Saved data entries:

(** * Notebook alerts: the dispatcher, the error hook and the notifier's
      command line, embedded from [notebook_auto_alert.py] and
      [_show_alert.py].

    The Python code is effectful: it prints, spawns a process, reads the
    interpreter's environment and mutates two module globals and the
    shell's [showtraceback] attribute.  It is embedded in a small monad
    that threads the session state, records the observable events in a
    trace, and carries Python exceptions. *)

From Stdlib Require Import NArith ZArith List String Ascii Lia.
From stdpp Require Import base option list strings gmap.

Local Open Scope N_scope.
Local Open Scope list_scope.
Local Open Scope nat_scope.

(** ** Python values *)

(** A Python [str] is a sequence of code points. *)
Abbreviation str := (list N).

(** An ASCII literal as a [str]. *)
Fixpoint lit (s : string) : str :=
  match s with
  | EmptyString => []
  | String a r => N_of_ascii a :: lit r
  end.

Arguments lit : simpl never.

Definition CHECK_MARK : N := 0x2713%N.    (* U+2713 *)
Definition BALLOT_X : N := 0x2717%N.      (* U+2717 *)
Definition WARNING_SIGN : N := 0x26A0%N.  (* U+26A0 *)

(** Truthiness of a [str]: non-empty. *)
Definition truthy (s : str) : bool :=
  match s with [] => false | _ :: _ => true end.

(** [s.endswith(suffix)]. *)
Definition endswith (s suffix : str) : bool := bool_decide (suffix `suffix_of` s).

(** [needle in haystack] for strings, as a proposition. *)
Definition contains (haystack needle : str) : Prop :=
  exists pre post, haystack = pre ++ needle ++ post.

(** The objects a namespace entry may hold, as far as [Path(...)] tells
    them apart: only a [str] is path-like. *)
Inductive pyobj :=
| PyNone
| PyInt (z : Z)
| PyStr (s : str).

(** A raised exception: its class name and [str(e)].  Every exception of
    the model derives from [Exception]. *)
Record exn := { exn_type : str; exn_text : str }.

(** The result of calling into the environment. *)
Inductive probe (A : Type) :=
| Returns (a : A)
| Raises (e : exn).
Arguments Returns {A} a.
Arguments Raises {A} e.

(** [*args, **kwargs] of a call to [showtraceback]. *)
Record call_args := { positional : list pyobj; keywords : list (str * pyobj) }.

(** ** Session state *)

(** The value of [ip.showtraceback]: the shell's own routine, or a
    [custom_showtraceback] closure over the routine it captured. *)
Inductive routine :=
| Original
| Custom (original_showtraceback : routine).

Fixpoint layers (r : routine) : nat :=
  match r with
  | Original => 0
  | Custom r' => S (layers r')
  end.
...
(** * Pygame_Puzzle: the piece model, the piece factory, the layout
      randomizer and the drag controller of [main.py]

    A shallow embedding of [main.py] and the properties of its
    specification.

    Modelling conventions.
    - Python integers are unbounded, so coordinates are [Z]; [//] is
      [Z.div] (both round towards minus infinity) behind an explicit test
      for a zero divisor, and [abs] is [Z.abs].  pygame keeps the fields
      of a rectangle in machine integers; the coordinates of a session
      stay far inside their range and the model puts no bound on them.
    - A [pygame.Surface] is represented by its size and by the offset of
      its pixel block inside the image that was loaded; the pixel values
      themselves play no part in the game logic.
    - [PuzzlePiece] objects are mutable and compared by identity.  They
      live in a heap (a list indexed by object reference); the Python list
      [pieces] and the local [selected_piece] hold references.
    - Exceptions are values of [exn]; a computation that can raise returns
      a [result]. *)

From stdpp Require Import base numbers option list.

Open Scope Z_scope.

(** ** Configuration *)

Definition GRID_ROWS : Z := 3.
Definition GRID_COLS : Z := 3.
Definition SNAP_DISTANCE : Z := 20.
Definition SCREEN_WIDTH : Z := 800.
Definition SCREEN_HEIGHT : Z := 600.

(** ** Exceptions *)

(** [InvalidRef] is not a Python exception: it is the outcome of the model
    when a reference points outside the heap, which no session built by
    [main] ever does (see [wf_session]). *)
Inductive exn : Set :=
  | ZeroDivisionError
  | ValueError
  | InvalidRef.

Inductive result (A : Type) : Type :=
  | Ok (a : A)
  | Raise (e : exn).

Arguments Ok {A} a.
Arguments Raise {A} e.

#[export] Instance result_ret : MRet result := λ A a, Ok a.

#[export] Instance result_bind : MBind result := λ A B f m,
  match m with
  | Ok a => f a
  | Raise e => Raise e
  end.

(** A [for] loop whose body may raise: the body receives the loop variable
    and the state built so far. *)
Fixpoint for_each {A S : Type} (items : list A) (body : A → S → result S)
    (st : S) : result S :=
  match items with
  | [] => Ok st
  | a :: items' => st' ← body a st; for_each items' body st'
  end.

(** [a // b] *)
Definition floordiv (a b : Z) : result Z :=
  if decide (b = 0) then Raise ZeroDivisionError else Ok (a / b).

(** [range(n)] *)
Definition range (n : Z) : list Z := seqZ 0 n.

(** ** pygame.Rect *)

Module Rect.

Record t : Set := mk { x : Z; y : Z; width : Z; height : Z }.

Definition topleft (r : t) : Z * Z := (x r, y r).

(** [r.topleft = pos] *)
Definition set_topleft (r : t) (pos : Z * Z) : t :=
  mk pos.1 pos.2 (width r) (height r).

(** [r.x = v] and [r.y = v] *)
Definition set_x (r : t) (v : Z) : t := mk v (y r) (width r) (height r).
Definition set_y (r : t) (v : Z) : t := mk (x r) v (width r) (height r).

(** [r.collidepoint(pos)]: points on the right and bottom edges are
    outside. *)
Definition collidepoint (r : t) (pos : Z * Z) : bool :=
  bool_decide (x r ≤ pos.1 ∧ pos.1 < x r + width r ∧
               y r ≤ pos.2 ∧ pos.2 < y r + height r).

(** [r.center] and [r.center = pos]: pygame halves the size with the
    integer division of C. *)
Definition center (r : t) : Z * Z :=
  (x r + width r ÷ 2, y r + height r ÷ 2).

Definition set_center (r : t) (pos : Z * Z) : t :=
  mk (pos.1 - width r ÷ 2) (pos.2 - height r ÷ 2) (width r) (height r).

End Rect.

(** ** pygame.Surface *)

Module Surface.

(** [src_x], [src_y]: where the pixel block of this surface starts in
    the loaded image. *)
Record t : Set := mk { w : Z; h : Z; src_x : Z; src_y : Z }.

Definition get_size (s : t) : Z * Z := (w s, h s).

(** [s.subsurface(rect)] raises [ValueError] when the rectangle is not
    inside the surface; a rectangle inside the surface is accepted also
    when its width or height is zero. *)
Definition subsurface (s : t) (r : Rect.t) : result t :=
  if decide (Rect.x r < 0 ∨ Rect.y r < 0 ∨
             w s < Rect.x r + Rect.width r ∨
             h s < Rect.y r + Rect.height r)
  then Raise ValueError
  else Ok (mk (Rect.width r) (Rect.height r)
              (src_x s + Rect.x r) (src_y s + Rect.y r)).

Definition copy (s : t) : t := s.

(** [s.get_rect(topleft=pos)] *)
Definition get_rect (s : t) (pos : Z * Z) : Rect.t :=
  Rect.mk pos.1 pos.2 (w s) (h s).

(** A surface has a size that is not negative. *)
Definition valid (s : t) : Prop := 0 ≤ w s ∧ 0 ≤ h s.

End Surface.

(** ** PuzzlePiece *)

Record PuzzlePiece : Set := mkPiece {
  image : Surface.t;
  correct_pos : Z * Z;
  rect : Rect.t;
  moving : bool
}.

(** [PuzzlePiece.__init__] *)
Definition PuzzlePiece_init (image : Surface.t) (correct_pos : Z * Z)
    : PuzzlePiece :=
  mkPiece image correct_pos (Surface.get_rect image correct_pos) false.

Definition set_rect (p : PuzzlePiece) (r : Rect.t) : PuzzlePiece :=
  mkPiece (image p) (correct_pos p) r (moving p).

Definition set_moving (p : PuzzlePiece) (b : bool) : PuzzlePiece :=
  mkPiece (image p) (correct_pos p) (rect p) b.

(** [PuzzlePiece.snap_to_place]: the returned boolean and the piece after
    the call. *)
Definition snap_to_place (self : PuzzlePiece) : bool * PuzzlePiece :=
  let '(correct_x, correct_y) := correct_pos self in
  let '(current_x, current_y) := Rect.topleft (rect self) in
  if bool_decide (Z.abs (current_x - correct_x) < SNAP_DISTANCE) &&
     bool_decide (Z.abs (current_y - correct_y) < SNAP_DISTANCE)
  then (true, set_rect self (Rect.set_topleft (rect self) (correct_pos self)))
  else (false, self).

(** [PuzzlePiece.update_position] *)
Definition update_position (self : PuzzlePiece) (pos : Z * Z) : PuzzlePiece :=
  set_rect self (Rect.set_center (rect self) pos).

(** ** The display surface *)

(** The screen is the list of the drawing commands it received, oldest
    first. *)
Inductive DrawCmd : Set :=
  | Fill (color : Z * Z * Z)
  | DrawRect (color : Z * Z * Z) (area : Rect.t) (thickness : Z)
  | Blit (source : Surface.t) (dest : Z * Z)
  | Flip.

### Task prompt:
If a line in the records above contains "integers", copy that line.

### Exercise answer:
    - Python integers are unbounded, so coordinates are [Z]; [//] is
      of a rectangle in machine integers; the coordinates of a session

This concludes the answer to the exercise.